Sauvage sensei, as always, it is an honour for Kiryoku to be able to take advantage of spending some time with persons like you, and to be able to learn directly from the pioneers of the art of the sword any thought and teaching resulting from a life of learning.

Let’s then obviously start from the beginning with some biographical notes to better frame your figure also for those readers and practitioners who might not know you yet.

I was born on December 9, 1947 in Lisieux in Normandy. I came to Versailles from 1975 to 2005 and  having never been able to resist the calling of the sun, I now live in the south of France near Narbonne.

I am retired now, but I was a physical education and Judo teacher,  and I got  Iaido Kyoshi 7th dan  as well as  Kendo 5th dan and Chanbara 5th dan.

Jean Jaques Sauvage

Having spent a whole life with martial arts, he will surely have had the opportunity to learn and work alongside many sensei: which are the figures to whom he owes the most recognition for having contributed to his personal growth and why?

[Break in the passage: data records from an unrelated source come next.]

Lemma GetExpiredNames_correct n height : ndb_wf n -> 
  (forall name r, ndb_names n !! name = Some r -> 0 <= ExpiresAt r) ->
  wp (GetExpiredNames height)
    (fun l n' => n' = n /\ NoDup l /\
       forall name, name ∈ l <-> exists r, ndb_names n !! name = Some r /\ ExpiresAt r < height)
    (fun _ _ => False) n.
Proof.
  intros [(t & Hdb & F) W Cw] P. unfold ndb_names, ndb_bkt in *. rewrite Hdb in *.
  unfold GetExpiredNames. apply (wp_View _ _ _ _ t); [done|]. wp_steps.
  rename items into l, Hitems into Hl.
  assert (forall k, k ∈ l.*1 <-> exists name r,
    names_of (bk t namesBucket) !! name = Some r /\ k = exp_key name r) as Hk.
  { intros k. rewrite <-(nw_exp _ _ W), list_elem_of_fmap. split.
    - intros ([k' v] & -> & Hv). exists v. by apply (cursor_elem _ l).
    - intros [v Hv]. exists (k, v). split; [done|]. by eapply cursor_elem. }
  assert (forall k name r, names_of (bk t namesBucket) !! name = Some r -> k = exp_key name r ->
    (4 <= length k)%nat /\ key_height k = ExpiresAt r /\ drop 4 k = name) as Hp.
  { intros k name r E ->. unfold exp_key. rewrite length_exp_key, drop_exp_key, key_height_make.
    - split_and!; [lia|done..].
    - eapply ok_expires, names_of_ok; eauto. }
  rewrite scanExpired_filter; [|by destruct Hl|].
  - split_and!; [done| |].
    + apply NoDup_fmap_2_strong; [|apply NoDup_filter, (cursor_NoDup _ _ Hl)].
      intros k k' (_ & (n1 & r1 & E1 & K1)%Hk)%list_elem_of_filter
        (_ & (n2 & r2 & E2 & K2)%Hk)%list_elem_of_filter Ed.
      destruct (Hp _ _ _ E1 K1) as (_ & _ & D1). destruct (Hp _ _ _ E2 K2) as (_ & _ & D2).
      assert (n1 = n2) as -> by congruence. assert (r1 = r2) as -> by congruence. congruence.
    + intros name. rewrite list_elem_of_fmap. split.
      * intros (k & -> & (Hh & (name' & r & E & K)%Hk)%list_elem_of_filter).
        destruct (Hp _ _ _ E K) as (_ & Hh' & ->). exists r. split; [done|lia].
      * intros (r & E & Hh). exists (exp_key name r).
        destruct (Hp _ _ _ E eq_refl) as (_ & Hh' & ->). split; [done|].
        apply list_elem_of_filter. split; [lia|]. apply Hk. eauto.
  - intros k (name & r & E & K)%Hk. destruct (Hp _ _ _ E K) as (? & -> & _). eauto.
Qed.
Lemma backup_idx_delete hs name I : hist_wf I ∅ -> hs = hashes I name ->
  backup_idx hs name (delete name I) = I.
Proof.
  intros W ->. destruct (hashes_wf _ _ name W) as (Hs & Hc & Hn & Hne). unfold backup_idx.
  destruct (I !! name) as [l|] eqn:E; simpl in Hc.
  - rewrite decide_False by eauto. subst l.
    by rewrite insert_delete_eq, insert_id.
  - rewrite decide_True by auto. by apply delete_id.
Qed.

Lemma copied_deleted hs H EH : (forall k, k ∈ hs -> is_Some (H !! k)) ->
  copied hs (copied hs H EH) (deleted hs H) = H.
Proof.
  intros Hc. apply map_eq. intros k. rewrite !copied_lookup, deleted_lookup.
  destruct (decide (k ∈ hs)) as [Hk|]; [|done]. by destruct (Hc k Hk) as [v ->].
Qed.

(** Expiring a name and then disconnecting the block brings everything back. *)
Lemma expire_restore_correct {C : BoltCommits B} n name r h :
  ndb_wf n -> ndb_hist_wf n -> ndb_names n !! name = Some r -> index_room n name -> no_backup n h name ->
  hist_complete n name ->
  wp (expireName name r h;; RestoreExpiredNamesForBlock h)
    (fun _ n' => ndb_wf n' /\ ndb_names n' = ndb_names n /\
       ndb_bkt n' historyIndexBucket = ndb_bkt n historyIndexBucket /\
       ndb_bkt n' historyBucket = ndb_bkt n historyBucket)
    (fun _ _ => False) n.
Proof.
  intros W Wh Er Room Nb Hc.
  destruct (names_of_ok _ _ _ _ (wf_names _ W) Er) as (Hr & Hn & Enm & _).
  rewrite wp_bind. eapply wp_mono; [by apply expireName_correct| |done].
  intros _ n1 (W1 & Wh1 & E1 & I1 & H1 & X1 & Bo).
  eapply wp_mono; [apply (RestoreExpiredNamesForBlock_correct n1 h name r (ndb_hashes n name) W1 Hr Hn); [|done]| |done].
  { by rewrite E1, lookup_delete_eq. }
  intros _ n2 (W2 & E2 & I2 & H2 & _). split_and!; [done| | |].
  - rewrite E2, E1, insert_delete_eq. apply insert_id. rewrite Er. f_equal.
    destruct r. simpl in *. by subst.
  - rewrite I2, I1. apply backup_idx_delete; [|done].
    split; [apply (hw_idx _ _ (hwf_hist _ Wh))|done].
  - by rewrite H2, X1, H1, copied_deleted.
Qed.

End expiry.
(* ===== verification/Utxo.v ===== *)
(** * The UTXO set, its address index and the backups of spent outputs

    namedb/utxo.go over the transactions of NameDB.v. *)

From S2P Require Import Prelude Bolt Lru Record NameDB.

Section utxo.
Context {B : Bolt}.

Definition AddUTXO (utxo : option UTXO) : M NameDatabase unit :=
  match utxo with
  | None => fail (EMsg "utxo cannot be nil")
  | Some utxo =>
      Update (withBuckets [utxoBucket; utxoAddrBucket] (fun _ =>
        data ← lift (encodeUTXO utxo);
        let key := makeUTXOKey (u_TxHash utxo) (u_OutIndex utxo) in
        b_put utxoBucket key data;;
        b_put utxoAddrBucket
          (makeUTXOAddressKey (u_Address utxo) (u_TxHash utxo) (u_OutIndex utxo)) [Byte.x01]))
  end.

Definition RemoveUTXO (txHash : option bytes) (outIndex : Z) : M NameDatabase unit :=
  match txHash with
  | None => fail (EMsg "txHash cannot be nil")
  | Some txHash =>
      Update (withBuckets [utxoBucket; utxoAddrBucket] (fun _ =>
        let key := makeUTXOKey txHash outIndex in
        data ← b_get utxoBucket key;
        match data with
        | None => mret tt
        | Some data =>
            utxo ← lift (decodeUTXO txHash outIndex data);
            b_delete utxoAddrBucket (makeUTXOAddressKey (u_Address utxo) txHash outIndex);;
            b_delete utxoBucket key
        end))
  end.

Definition utxo_not_found : error := EMsg "UTXO not found: %s:%d".

Definition GetUTXO (txHash : option bytes) (outIndex : Z) : M NameDatabase UTXO :=
  match txHash with
  | None => fail (EMsg "txHash cannot be nil")
  | Some txHash =>
      View (withBucket utxoBucket (fun utxoBkt =>
        data ← b_get utxoBkt (makeUTXOKey txHash outIndex);
        match data with
        | None => fail utxo_not_found
        | Some data => lift (decodeUTXO txHash outIndex data)
        end))
  end.

Definition loadAddressIndexedUTXO (address indexKey : bytes) (utxoBkt : bucket) :
    M Tx (option UTXO) :=
  match parseAddressIndexKey address indexKey with
  | None => mret None
  | Some (txHash, outIndex) =>
      data ← b_get utxoBkt (makeUTXOKey txHash outIndex);
      match data with
      | None => mret None
      | Some data =>
          mret (match decodeUTXO txHash outIndex data with Ok u => Some u | Err _ => None end)
      end
  end.

(** The loop over the index keys with the address as prefix. *)
Fixpoint loadIndexed (address : bytes) (keys : list bytes) : M Tx (list UTXO) :=
  match keys with
  | [] => mret []
  | k :: keys =>
      utxo ← loadAddressIndexedUTXO address k utxoBucket;
      utxos ← loadIndexed address keys;
      mret (match utxo with Some u => u :: utxos | None => utxos end)
  end.

Definition GetUTXOsForAddress (address : bytes) : M NameDatabase (list UTXO) :=
  if bool_decide (address = []) then fail (EMsg "address cannot be empty")
  else View (
    requireBuckets [utxoBucket; utxoAddrBucket];;
    items ← b_seek utxoAddrBucket address;
    loadIndexed address (prefixed address items).*1).

Definition GetNameUTXO (name : bytes) : M NameDatabase UTXO :=
  record ← wrapM "name not found" (GetName name);
  wrapM "name UTXO not found for %s" (GetUTXO (Some (TxHash record)) (OutIndex record)).

Definition StoreSpentUTXO (utxo : option UTXO) (spentAtHeight : Z) : M NameDatabase unit :=
  match utxo with
  | None => fail (EMsg "utxo cannot be nil")
  | Some utxo =>
      Update (
        requireBuckets [spentUtxoBucket; spentUtxoIdxBucket];;
        data ← lift (encodeUTXO utxo);
        let key := makeUTXOKey (u_TxHash utxo) (u_OutIndex utxo) in
        b_put spentUtxoBucket key data;;
        b_put spentUtxoIdxBucket
          (makeSpentUTXOHeightKey spentAtHeight (u_TxHash utxo) (u_OutIndex utxo)) [Byte.x01])
  end.

(** [collectSpentUTXOKeysForHeight] and [collectSpentUTXOKeysBeforeHeight]. *)
Definition collectSpentUTXOKeysForHeight (idxBkt : bucket) (height : Z) : M Tx (list bytes) :=
  let heightPrefix := be_bytes 4 (uint32 height) in
  items ← b_seek idxBkt heightPrefix;
  mret (prefixed heightPrefix items).*1.

Definition collectSpentUTXOKeysBeforeHeight (idxBkt : bucket) (keepFromHeight : Z) :
    M Tx (list bytes) :=
  items ← b_items idxBkt;
  mret (filter (fun k => ~ (length k < 4)%nat /\ key_height k < keepFromHeight) items.*1).

Definition putRestoredUTXO (utxoKey : bytes) (utxo : UTXO) (utxoBkt addrBkt : bucket) : M Tx unit :=
  match encodeUTXO utxo with
  | Err _ => mret tt
  | Ok utxoData =>
      wrapM "failed to restore UTXO %s:%d" (b_put utxoBkt utxoKey utxoData);;
      wrapM "failed to restore UTXO address index"
        (b_put addrBkt (makeUTXOAddressKey (u_Address utxo) (u_TxHash utxo) (u_OutIndex utxo))
           [Byte.x01])
  end.

Definition restoreSpentUTXOEntry (indexKey : bytes) (spentBkt utxoBkt addrBkt : bucket) : M Tx unit :=
  match parseSpentUTXOHeightKey indexKey with
  | None => mret tt
  | Some (txHash, outIndex) =>
      let utxoKey := makeUTXOKey txHash outIndex in
      data ← b_get spentBkt utxoKey;
      match data with
      | None => mret tt
      | Some data =>
          match decodeUTXO txHash outIndex data with
          | Err _ => mret tt
          | Ok utxo => putRestoredUTXO utxoKey utxo utxoBkt addrBkt
          end
      end
  end.

Definition deleteSpentUTXOBackup (indexKey : bytes) (spentBkt idxBkt : bucket) (message : string) :
    M Tx unit :=
  (match parseSpentUTXOHeightKey indexKey with
   | Some (txHash, outIndex) => wrapM message (b_delete spentBkt (makeUTXOKey txHash outIndex))
   | None => mret tt
   end);;
  wrapM "failed to delete spent UTXO index entry" (b_delete idxBkt indexKey).

Definition RestoreSpentUTXOsForBlock (height : Z) : M NameDatabase unit :=
  Update (
    requireBuckets [spentUtxoBucket; spentUtxoIdxBucket; utxoBucket; utxoAddrBucket];;
    indexKeys ← collectSpentUTXOKeysForHeight spentUtxoIdxBucket height;
    forM indexKeys (fun indexKey =>
      restoreSpentUTXOEntry indexKey spentUtxoBucket utxoBucket utxoAddrBucket;;
      deleteSpentUTXOBackup indexKey spentUtxoBucket spentUtxoIdxBucket
        "failed to delete spent UTXO %s:%d: %w")).

Definition CleanupOldSpentUTXOs (keepFromHeight : Z) : M NameDatabase unit :=
  Update (
    requireBuckets [spentUtxoBucket; spentUtxoIdxBucket];;
    indexKeys ← collectSpentUTXOKeysBeforeHeight spentUtxoIdxBucket keepFromHeight;
    forM indexKeys (fun indexKey =>
      deleteSpentUTXOBackup indexKey spentUtxoBucket spentUtxoIdxBucket
        "failed to delete old spent UTXO %s:%d: %w")).

End utxo.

My gratitude is great and my infinite respect goes to my Judo master (1966-74) Jean Pilorge who inspired me about audacity in defiance of obstacles and dangers, to believe in our boldness to dare to be oneself, that it was not necessary to hope to undertake, nor to succeed to persevere and that the greatest efforts of man to surpass himself are in vain if, beyond himself, he is still looking for himself, and not for a superior reality.

The study of Kime No Kata, for the State Certificate of judo teacher in 1971-72 at the CREPS of Houlgate in Normandy, brought me closer to the Japanese sword. A Kendo-Iaido initiation course led by Jacky Vauthrin in Lisieux in 1973-73 stimulated my curiosity.
Roland Degorce my second Judo teacher (1975-79) in Versailles obliged us to bring to mind rigor, patience, beauty and efficiency of form, humility with constancy, courage and persévérance, knowing how to wait to mature, to correct ourselves, to recover and to stimulate our enthusiasm about what remains hidden or ignored, on top of enduring iniquity.

Brother Pantel, director of the Saint Nicolas college in Igny, had a brilliant culture and his confidence built me.

Kendo experts (practicing Iaido) seconded from the ZNKR Hiroyuki Shioiri sensei in 1977-78, Mineo Nakayama sensei 1979-80, Nobuo Hirakawa sensei 1980-81, Itsuo Naito sensei 1985-86, Mutsunori Ishiyama sensei 1990-91, Makoto Higashiyama 1993-94… and the summer camps in Japan (Kitamoto-Seitama) accompanied me until a story took shape.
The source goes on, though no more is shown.